Conservation

SOUTHERN BLACK KORHAAN IN TROUBLE

Posted on the 10th August 2010

(Prof Les Underhill reports as follows on the ADU website - Ed.).

PhD student Sally Hofmeyr is attending the annual "Fynbos Forum" meeting, being held this year in Citrusdal from 3–6 August. This year's meeting has, as its theme, "The International Year of Biodiversity". Sally is presenting a talk, based on her PhD research, at the forum on Thursday: The Southern Black Korhaan: a fynbos species in trouble.

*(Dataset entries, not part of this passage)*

(* ===== verification/PageTable.v ===== *)
(** Page tables: what walk, walk_to_level and mappages do to the translation the
    hardware performs.  The lemmas go through the footprint of the page table
    ([pt_wf], [abs_walk]): one entry is written at a time, a new table is linked
    in, and the translation changes exactly where it should. *)

From S2P Require Import Prelude Mem Riscv Spinlock Kalloc Vm.

Section tables.
Context {I : KernelImage} {HI : ImageOk I}.

Lemma page_ok_pte p f : page_ok p -> 0 <= f < 1024 ->
  0 <= mkpte p f < 2 ^ 64 /\ PTE2PA (mkpte p f) = p /\ PTE_FLAGS (mkpte p f) = f.
Proof.
  intros Hp Hf. pose proof (page_ok_range p Hp). unfold page_ok in Hp. split; [|split].
  - apply mkpte_range; clia.
  - apply PTE2PA_mkpte; clia.
  - apply PTE_FLAGS_mkpte; clia.
Qed.

(** A link: valid, not a leaf, and it leads to the table. *)
Lemma link_pte p :
  page_ok p -> has (mkpte p PTE_V) PTE_V = true /\ has (mkpte p PTE_V) PTE_RWX = false /\
  PTE2PA (mkpte p PTE_V) = p.
Proof.
  intros Hp. destruct (page_ok_pte p PTE_V Hp) as (_ & H2 & H3); [clia|].
  rewrite !(has_flags (mkpte p PTE_V)), H3 by (unfold PTE_RWX; clia). done.
Qed.

Lemma no_link_leaf k e : no_link k e -> has e PTE_V && negb (has e PTE_RWX) = false.
Proof. intros [->|[_ ->]]; [done|]. apply andb_false_r. Qed.

Lemma hw_walk_abs m T root va :
  pt_wf m T root -> hw_walk 2 m root va = abs_walk m T va.
Proof.
  intros [Hroot Hpage Hinj Hup Hlink Hleaf]. unfold abs_walk. cbn [hw_walk]. unfold pte_addr.
  change (Z.of_nat 2) with 2. change (Z.of_nat 1) with 1. change (Z.of_nat 0) with 0.
  pose proof (Hlink Root root (PX 2 va) _ Hroot (PX_range _ _) eq_refl) as L2.
  destruct (T !! K1 (PX 2 va)) as [t1|] eqn:E1.
  - destruct (link_pte t1) as (V & L & A); [eauto|]. rewrite L2, V, L, A. simpl andb. cbv iota.
    pose proof (Hlink (K1 _) t1 (PX 1 va) _ E1 (PX_range _ _) eq_refl) as L1.
    destruct (T !! K0 _ _) as [t0|] eqn:E0.
    + destruct (link_pte t0) as (V' & L' & A'); [eauto|]. by rewrite L1, V', L', A'.
    + by rewrite (no_link_leaf _ _ L1).
  - rewrite (no_link_leaf _ _ L2). destruct L2 as [L2|[? _]]; [|done].
    unfold leaf. by rewrite L2.
Qed.

Lemma translate_abs m T root va :
  pt_wf m T root ->
  translate m root va = match abs_walk m T va with Some el => leaf_pa va el | None => None end.
Proof. intros. unfold translate. by erewrite hw_walk_abs. Qed.

(** Two entries of a page table are the same or do not overlap. *)
Lemma entry_sep m T root k k' a a' i i' :
  pt_wf m T root -> T !! k = Some a -> T !! k' = Some a' -> 0 <= i < 512 -> 0 <= i' < 512 ->
  (k, i) <> (k', i') -> a' + 8 * i' + 8 <= a + 8 * i \/ a + 8 * i + 8 <= a' + 8 * i'.
Proof.
  intros [Hroot Hpage Hinj Hup Hlink Hleaf] E E' Hi Hi' Hne. destruct (decide (k = k')) as [->|Hk].
  - rewrite E in E'. simplify_eq. assert (i <> i') by congruence. lia.
  - assert (a <> a') by naive_solver.
    pose proof (page_disjoint a a' (Hpage _ _ E) (Hpage _ _ E')). lia.
Qed.

(** The entries of the tables of [T] are the same in [m'], except [i] of [k]. *)
Definition same_but (m m' : mem) (T : gmap key Z) (k : key) (i : Z) : Prop :=
  forall k' a' i', T !! k' = Some a' -> 0 <= i' < 512 -> (k', i') <> (k, i) ->
    load64 m' (a' + 8 * i') = load64 m (a' + 8 * i').

Lemma store_same_but m T root k a i v :
  pt_wf m T root -> T !! k = Some a -> 0 <= i < 512 ->
  same_but m (store64 m (a + 8 * i) v) T k i.
Proof.
  intros W E Hi k' a' i' E' Hi' Hne. apply load64_ne.
  pose proof (entry_sep m T root k k' a a' i i' W E E' Hi Hi'). naive_solver.
Qed.

(** Writing an entry that is no link, where no table hangs, keeps the shape. *)
Lemma wf_set m m' T root k a i :
  pt_wf m T root -> T !! k = Some a -> same_but m m' T k i ->
  (forall c, child k i = Some c -> T !! c = None) -> no_link k (load64 m' (a + 8 * i)) ->
  pt_wf m' T root.
Proof.
  intros [Hroot Hpage Hinj Hup Hlink Hleaf] E HS HC HN. split; try done.
  - intros k' a' i' c E' Hi' Hc. destruct (decide ((k', i') = (k, i))) as [Heq|Hne].
    + simplify_eq. by rewrite (HC _ Hc).
    + rewrite (HS _ _ _ E' Hi' Hne). by apply Hlink.
  - intros k' a' i' E' Hi' Hc. destruct (decide ((k', i') = (k, i))) as [Heq|Hne].
    + by simplify_eq.
    + rewrite (HS _ _ _ E' Hi' Hne). by apply Hleaf.
Qed.

Lemma wf_ext m m' T root :
  pt_wf m T root -> (forall x, ~ outside T x -> m' x = m x) -> pt_wf m' T root.
Proof.
  intros [Hroot Hpage Hinj Hup Hlink Hleaf] HE.
  assert (Hsame : forall k a i, T !! k = Some a -> 0 <= i < 512 ->
            load64 m' (a + 8 * i) = load64 m (a + 8 * i)).
  { intros k a i E Hi. apply load64_ext. intros x Hx. apply HE. intros Ho. specialize (Ho _ _ E). lia. }
  split; try done.
  - intros k a i c E Hi Hc. rewrite (Hsame _ _ _ E Hi). by apply Hlink.
  - intros k a i E Hi Hc. rewrite (Hsame _ _ _ E Hi). by apply Hleaf.
Qed.

(** Hanging a new empty table at an invalid entry. *)
Lemma wf_new m m' T root k a i c p :
  pt_wf m T root -> T !! k = Some a -> 0 <= i < 512 -> child k i = Some c -> T !! c = None ->
  page_ok p -> (forall k' a', T !! k' = Some a' -> a' <> p) ->
  same_but m m' T k i -> load64 m' (a + 8 * i) = mkpte p PTE_V ->
  (forall j, 0 <= j < 512 -> load64 m' (p + 8 * j) = 0) ->
  pt_wf m' (<[c := p]> T) root.
Proof.
  intros W E Hi Hc Hn Hp Hfresh HS HL HZ. pose proof W as [Hroot Hpage Hinj Hup Hlink Hleaf].
  assert (Hck : c <> Root /\ forall c' i', child c i' = Some c' -> T !! c' = None).
  { destruct k; simplify_eq/=; (split; [done|]); intros c' i' Hc'; simplify_eq/=.
    destruct (T !! K0 _ _) eqn:Ek; [|done]. apply Hup in Ek as [? Ek]. congruence. }
  destruct Hck as [Hcr Hcc]. split.
  - by rewrite lookup_insert_ne.
  - intros k' a' [[<- <-]|[_ E']]%lookup_insert_Some; [done|eauto].
  - intros k1 k2 a1 [[<- <-]|[Hn1 E1]]%lookup_insert_Some
      [[<- E2]|[Hn2 E2]]%lookup_insert_Some; naive_solver.
  - intros i1 j1 a1. rewrite !lookup_insert_is_Some.
    intros [[-> <-]|[_ E1]]%lookup_insert_Some.
    + destruct k; simplify_eq/=. right. by rewrite E.
    + destruct (Hup _ _ _ E1). destruct (decide (c = K1 i1)); [by left|right; eauto].
  - intros k' a' i' c' [[<- <-]|[Hne E']]%lookup_insert_Some Hi' Hc'.
    + rewrite lookup_insert_ne by (intros <-; destruct c; simplify_eq/=).
      rewrite (Hcc _ _ Hc'). left. by rewrite HZ.
    + destruct (decide ((k', i') = (k, i))) as [|Hne'].
      * simplify_eq. by rewrite lookup_insert_eq.
      * rewrite (HS _ _ _ E' Hi' Hne'), lookup_insert_ne; [by apply Hlink|].
        intros <-. apply Hne'. destruct k, k'; simplify_eq/=; done.
  - intros k' a' i' [[<- <-]|[Hne E']]%lookup_insert_Some Hi' Hc'.
    + left. by rewrite HZ.
    + rewrite (HS _ _ _ E' Hi'); [by apply Hleaf|]. intros [= -> ->]. congruence.
Qed.

(** ** What a write does to the walk *)
Lemma leaf_zero l : leaf l 0 = None.
Proof. done. Qed.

ABSTRACT: Southern Black Korhaan Afrotis afra has recently been split from the Northern Black Korhaan A. afraoides. Whereas A. afraoides is widespread and common in several countries, A. afra is endemic to South Africa and largely restricted to karoo and fynbos habitats, and recent anecdotal evidence suggests that the species is in decline. Analysis of data from the Coordinated Avifaunal Roadcounts (CAR) project, a volunteer participation project run by the Animal Demography Unit (ADU) confirms this, revealing a rapid decrease in the population in the Swartland and Overberg. Comparison of data from the Southern African Bird Atlas Projects (SABAP1 and SABAP2), using occupancy modelling, adds further weight to this conclusion, and suggests that the decline has been especially severe in the Fynbos and Succulent Karoo biomes. The areas most affected appear to those on the edges of the Fynbos biome, where quarter degree grid cells are between 50 and 75% fynbos. The region occupied by A. afra is predicted to be severely affected by climate change, and possible reasons for the species’ decline to date include climate change, land-use change, and the increase in abundance of some avian predators within A. afra’s range, for example the Pied Crow Corvus albus.